The railroad arrived in Siloam Springs in December, 1893. This picture was likely taken at the location on East Main which later became Allen Canning. The power lines in this photo tell us this photo was not taken in 1893 when the railroad first arrived.

Thanks to this development, the economy of Siloam Springs would continue to grow until the Great Depression decades later. To accommodate the railroad, Siloam Springs built a depot just south of Jefferson Street. Originally, it served as both a passenger and freight depot. In 1915, this depot was moved farther south and converted into a freight only depot, while a new passenger depot was built in its old spot.

 This was the first depot built in Siloam Springs to accommodate the railroad. Photo from  Images of America: Siloam Springs  by Don Warden, used with permission.

This was the first depot built in Siloam Springs to accommodate the railroad. Photo from Images of America: Siloam Springs by Don Warden, used with permission.

 Siloam's second passenger depot was built in 1915 on the location of its first depot.
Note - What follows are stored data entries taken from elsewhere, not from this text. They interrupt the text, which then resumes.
(** * net-mac-address-lookup: the validator, the resolver and the driver

    A shallow embedding of [main.py].  Python values are modelled as the
    interpreter has them: a [str] is a sequence of Unicode code points, a
    [dict] is a finite map, an exception is a value that a [try] may or
    may not catch.  Effects (standard output, the log stream, the logger's
    level) are threaded through a small state-and-exception monad. *)

From Stdlib Require Import ZArith NArith List Bool Lia String Ascii.
From Stdlib Require Import Floats.SpecFloat.
From stdpp Require Import base option list countable gmap.

Open Scope Z_scope.
#[local] Set Warnings "-register-all".

(** ** Strings *)

Module PyStr.

(** A literal of the source, written as a Rocq string. *)
Definition lit (s : string) : list N :=
  List.map N_of_ascii (list_ascii_of_string s).

Definition str_eqb (a b : list N) : bool := bool_decide (a = b).

(** [c in s] for a one-character [c]. *)
Definition char_in (c : N) (s : list N) : bool := existsb (N.eqb c) s.

Fixpoint startswith (p s : list N) : bool :=
  match p, s with
  | [], _ => true
  | _ :: _, [] => false
  | a :: p', b :: s' => N.eqb a b && startswith p' s'
  end.

(** [p in s] for strings: [p] occurs in [s] as a substring. *)
Fixpoint contains (p s : list N) : bool :=
  startswith p s ||
  match s with
  | [] => false
  | _ :: s' => contains p s'
  end.

(** [s.split(sep)] for a one-character separator: never empty, and the
    empty string gives one empty part. *)
Fixpoint split (sep : N) (s : list N) : list (list N) :=
  match s with
  | [] => [[]]
  | c :: s' =>
      if N.eqb c sep then [] :: split sep s'
      else match split sep s' with
           | p :: ps => (c :: p) :: ps
           | [] => [[c]]
           end
  end.

(** [sep.join(parts)]. *)
Fixpoint join (sep : list N) (parts : list (list N)) : list N :=
  match parts with
  | [] => []
  | [p] => p
  | p :: ps => p ++ sep ++ join sep ps
  end.

(** [str.isspace] on one code point: the Unicode white space that
    [str.strip()] removes. *)
Definition isspace (c : N) : bool :=
  ((9 <=? c) && (c <=? 13) || (28 <=? c) && (c <=? 32)
   || (c =? 133) || (c =? 160) || (c =? 5760)
   || (8192 <=? c) && (c <=? 8202)
   || (c =? 8232) || (c =? 8233) || (c =? 8239) || (c =? 8287)
   || (c =? 12288))%N.

Fixpoint lstrip (s : list N) : list N :=
  match s with
  | c :: s' => if isspace c then lstrip s' else s
  | [] => []
  end.

Definition rstrip (s : list N) : list N := rev (lstrip (rev s)).

(** [s.strip()]. *)
Definition strip (s : list N) : list N := rstrip (lstrip s).

End PyStr.
Import PyStr.

(** ** Exceptions *)

(** The exception classes that can reach this program, with the part of
    Python's class hierarchy its handlers look at. *)
Inductive exn_class :=
  | OSError                 (* [socket.error] is this class *)
  | RequestException        (* requests.exceptions, a subclass of OSError *)
  | HTTPError               (* raised by [raise_for_status] *)
  | ConnectionError
  | Timeout
  | RequestsJSONDecodeError (* both a RequestException and a ValueError *)
  | ValueError
  | UnicodeEncodeError      (* a ValueError: raised by [print] *)
  | TypeError
  | KeyError
  | OtherException          (* any other subclass of Exception *)
  | KeyboardInterrupt.      (* a BaseException that is not an Exception *)

Inductive exn :=
  | Exn (c : exn_class) (msg : list N)
  | SystemExit (code : Z).

Definition is_RequestException (c : exn_class) : bool :=
  match c with
  | RequestException | HTTPError | ConnectionError | Timeout
  | RequestsJSONDecodeError => true
  | _ => false
  end.

Definition is_OSError (c : exn_class) : bool :=
  match c with
  | OSError => true
  | _ => is_RequestException c
  end.

Definition is_ValueError (c : exn_class) : bool :=
  match c with
  | ValueError | RequestsJSONDecodeError | UnicodeEncodeError => true
  | _ => false
  end.

Definition is_Exception (c : exn_class) : bool :=
  match c with
  | KeyboardInterrupt => false
  | _ => true
  end.

(** [isinstance(e, cls)] for a handler [except cls]. *)
Definition isinstance (e : exn) (cls : exn_class -> bool) : bool :=
  match e with
  | Exn c _ => cls c
  | SystemExit _ => false
  end.

(** The outcome of evaluating an expression: a value, or an exception
    on its way up. *)
Inductive pyresult (A : Type) :=
  | Ok (a : A)
  | Raise (e : exn).
Arguments Ok {A} a.
Arguments Raise {A} e.

(** ** [socket.inet_aton] *)

Module Socket.

Definition isdigit (c : N) : bool := ((48 <=? c) && (c <=? 57))%N.

(** The value of [c] as a digit in [base], if it is one. *)
Definition digit_val (base c : N) : option N :=
  let v :=
    if ((48 <=? c) && (c <=? 57))%N then Some (c - 48)%N
    else if ((97 <=? c) && (c <=? 102))%N then Some (c - 87)%N
    else if ((65 <=? c) && (c <=? 70))%N then Some (c - 55)%N
    else None in
  match v with
  | Some d => if (d <? base)%N then Some d else None
  | None => None
  end.

(** The longest run of digits of [base] at the front of [s], read as a
    number with [acc] before it, and what follows it. *)
Fixpoint digits (base acc : N) (s : list N) : N * list N :=
  match s with
  | c :: s' =>
      match digit_val base c with
      | Some d => digits base (acc * base + d)%N s'
      | None => (acc, s)
      end
  | [] => (acc, s)
  end.

(** [strtoul(cp, &endp, 0)] on a string whose first character is a
    digit: [0x] and hexadecimal digits, [0] and octal digits, or
    decimal digits. *)
Definition strtoul (s : list N) : N * list N :=
  match s with
  | 48%N :: x :: h :: s' =>
      if (((x =? 120) || (x =? 88))%N && bool_decide (is_Some (digit_val 16 h)))
      then digits 16 0 (h :: s')
      else digits 8 0 s
  | 48%N :: _ => digits 8 0 s
  | _ => digits 10 0 s
  end.

(** The loop of the C library's [inet_aton]: numbers separated by
    dots, at most three of them before the last, each of those at most
    255.  [room] is the number of dots still allowed; [pp] holds the
    bytes stored so far. *)
Fixpoint aton_loop (room : nat) (pp : list N) (cp : list N)
  : option (list N * N * list N) :=
  match cp with
  | [] => None
  | c :: _ =>
      if negb (isdigit c) then None
      else
        let '(val, rest) := strtoul cp in
        if (4294967295 <? val)%N then None
        else match rest with
             | 46%N :: cp' =>
                 match room with
                 | O => None
                 | S room' =>
                     if (255 <? val)%N then None
                     else aton_loop room' (pp ++ [val]) cp'
                 end
             | _ => Some (pp, val, rest)
             end
  end.

(** Space characters of C's [isspace] in the ASCII range. *)
Definition c_isspace (c : N) : bool :=
  ((c =? 32) || (9 <=? c) && (c <=? 13))%N.

(** The largest last number, by the count of bytes stored before it. *)
Definition max_last (stored : nat) : N :=
  match stored with
  | 0%nat => 4294967295
  | 1%nat => 16777215
  | 2%nat => 65535
  | _ => 255
  end%N.

(** The last number spread over the bytes that remain, high byte
    first. *)
Fixpoint spread (n : nat) (val : N) : list N :=
  match n with
  | O => []
  | S n' => (N.shiftr val (8 * N.of_nat n') mod 256)%N :: spread n' val
  end.

Definition illegal : exn :=
  Exn OSError (lit "illegal IP address string passed to inet_aton").
(** [write] on an object that has its four output arrays, to a file that can
    be created: it returns, and the file holds the four datasets [eta],
    [xi], [zeta] and [vel] with the object's arrays and nothing else,
    whatever it held before; the other files and the object are as they
    were. No dataset name is taken when it is created. *)
Theorem write_outputs (fname : string) (s : session) (e x z v : ndarray) :
  can_create fname = true →
  CrustModel.eta (self (object s)) = Some e →
  CrustModel.xi (self (object s)) = Some x →
  CrustModel.zeta (self (object s)) = Some z →
  CrustModel.vel (self (object s)) = Some v →
  write can_create fname s =
    (inr (), {| object := object s; disk := <[fname := output_file e x z v]> (disk s) |}) ∧
  (∀ name data,
     output_file e x z v !! name = Some data ↔
     (name = "eta" ∧ data = e) ∨ (name = "xi" ∧ data = x) ∨
     (name = "zeta" ∧ data = z) ∨ (name = "vel" ∧ data = v)) ∧
  (∀ other, other ≠ fname →
     (<[fname := output_file e x z v]> (disk s)) !! other = disk s !! other).
Proof.
  intros Hcan He Hx Hz Hv. destruct s as [w d]. simpl in *.
  split; [by apply write_run|]. split; [apply output_file_lookup|].
  intros other Hne. by rewrite lookup_insert_ne.
Qed.

(** [write] on an object without output arrays, as it is before [griddata]
    has returned: it raises [AttributeError], but only after it has opened
    the file, which is left empty: what the file held before is gone. *)
Theorem write_before_griddata (fname : string) (s : session) :
  can_create fname = true →
  outputs_unset (self (object s)) →
  write can_create fname s =
  (inl (Python AttributeError),
   {| object := object s; disk := <[fname := ∅]> (disk s) |}).
Proof.
  intros Hcan (He & _). destruct s as [w d]. simpl in *. unfold write.
  rewrite run_io_bind. unfold h5py_File. rewrite Hcan. cbn [object disk].
  rewrite run_io_bind, run_on_object_attr. cbn [object]. by rewrite He.
Qed.
End ScriptFacts.

Lemma write_outputs_witness :
  write (λ _, true) "model.h5" gridded_session =
    (inr (),
     {| object := object gridded_session;
        disk := <["model.h5" :=
                    output_file (np_zeros (2, 1, 2)) (np_zeros (2, 1, 2)) (np_zeros (2, 1, 2))
                      {| shape := (2, 1, 2); buf := [0; 0; 50; 50]%float |}]>
                  (disk gridded_session) |}) ∧
  (∀ name data,
     output_file (np_zeros (2, 1, 2)) (np_zeros (2, 1, 2)) (np_zeros (2, 1, 2))
       {| shape := (2, 1, 2); buf := [0; 0; 50; 50]%float |} !! name = Some data ↔
     (name = "eta" ∧ data = np_zeros (2, 1, 2)) ∨ (name = "xi" ∧ data = np_zeros (2, 1, 2)) ∨
     (name = "zeta" ∧ data = np_zeros (2, 1, 2)) ∨
     (name = "vel" ∧ data = {| shape := (2, 1, 2); buf := [0; 0; 50; 50]%float |})) ∧
  (∀ other, other ≠ "model.h5" →
     (<["model.h5" :=
          output_file (np_zeros (2, 1, 2)) (np_zeros (2, 1, 2)) (np_zeros (2, 1, 2))
            {| shape := (2, 1, 2); buf := [0; 0; 50; 50]%float |}]>
        (disk gridded_session)) !! other = disk gridded_session !! other).
Proof.
  apply (write_outputs (λ _, true) "model.h5" gridded_session); reflexivity.
Defined.

Lemma write_before_griddata_witness :
  write (λ _, true) "model.h5" fresh_session =
  (inl (Python AttributeError),
   {| object := object fresh_session; disk := <["model.h5" := ∅]> (disk fresh_session) |}).
Proof.
  apply (write_before_griddata (λ _, true) "model.h5" fresh_session);
    [reflexivity|repeat split].
Defined.

Section ScriptOutcome.
Variable can_create : string → bool.
Variable non_coplanar : point3 → point3 → point3 → point3 → bool.
Variable linear_interpolant : list point3 → list float → point3 → float.
Variable axis_sample : float → float → nat → nat → float.
Variable gaussian_kernel1d : float → list float.




End ScriptOutcome.

(** After a pass that returned, every visited column holds a number at the
    first and at the last depth index: the top and the bottom layer of the
    grid have no NaN. *)
Theorem fill_holes_ends_defined (tt pp : list float) (g g' : ndarray) :
  wf_array g →
  fill_holes tt pp g = (inr (), g') →
  ∀ i j, i < length tt → j < length pp →
    0 < depth_count g' ∧
    is_nan (get g' 0 i j) = false ∧
    is_nan (get g' (depth_count g' - 1) i j) = false.
Proof.
  intros Hwf Hrun i j Hi Hj.
  destruct (fill_holes_spec tt pp g Hwf) as (r & fin & Hrun' & Hres).
  rewrite Hrun in Hrun'. injection Hrun' as <- <-.
  destruct Hres as [(_ & Hok & Hsh & _ & Hget)|(? & _)]; [|done].
  destruct (Hok i j Hi Hj) as (Hin & Hjn & d0 & Hd0 & Hn0).
  destruct (defined_exists g i j d0 Hd0 Hn0) as (f & l & Hf & Hl).
  pose proof (first_defined_spec g i j f Hf) as (Hfn & Hfd & _).
  pose proof (last_defined_spec g i j l Hl) as (Hln & Hld & _).
  pose proof (first_le_last g i j f l Hf Hl) as Hfl.
  assert (depth_count g' = depth_count g) as -> by (unfold depth_count; by rewrite Hsh).
  split; [lia|]. split.
  - rewrite Hget by (done || lia). rewrite decide_True by done.
    unfold filled_value. rewrite Hf, Hl.
    repeat case_decide; first [done | lia | by replace f with 0 in Hfd by lia].
  - rewrite Hget by (done || lia). rewrite decide_True by done.
    unfold filled_value. rewrite Hf, Hl.
    repeat case_decide; first [done | lia | by replace (depth_count g - 1) with l by lia].
Qed.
The first depot was moved to another location and used for freight only. Photo from  Images of America: Siloam Springs  by Don Warden, used with permission.

Siloam's second passenger depot was built in 1915 on the location of its first depot. The first depot was moved to another location and used for freight only. Photo from Images of America: Siloam Springs by Don Warden, used with permission.

As the Siloam Springs economy continued to grow, it continued to be a regular stop on KCS's passenger route. This week’s featured photo, donated in 1988, shows one of Kansas City Southern’s early diesel passenger liners, the Southern Belle, pulling into the depot at Siloam Springs. The Southern Belle was KCS’s luxury passenger liner running south from Kansas City to New Orleans and vice versa. It began service in 1940 and continued until 1969.

 The Southern Belle entering Siloam Springs.

The Southern Belle entering Siloam Springs.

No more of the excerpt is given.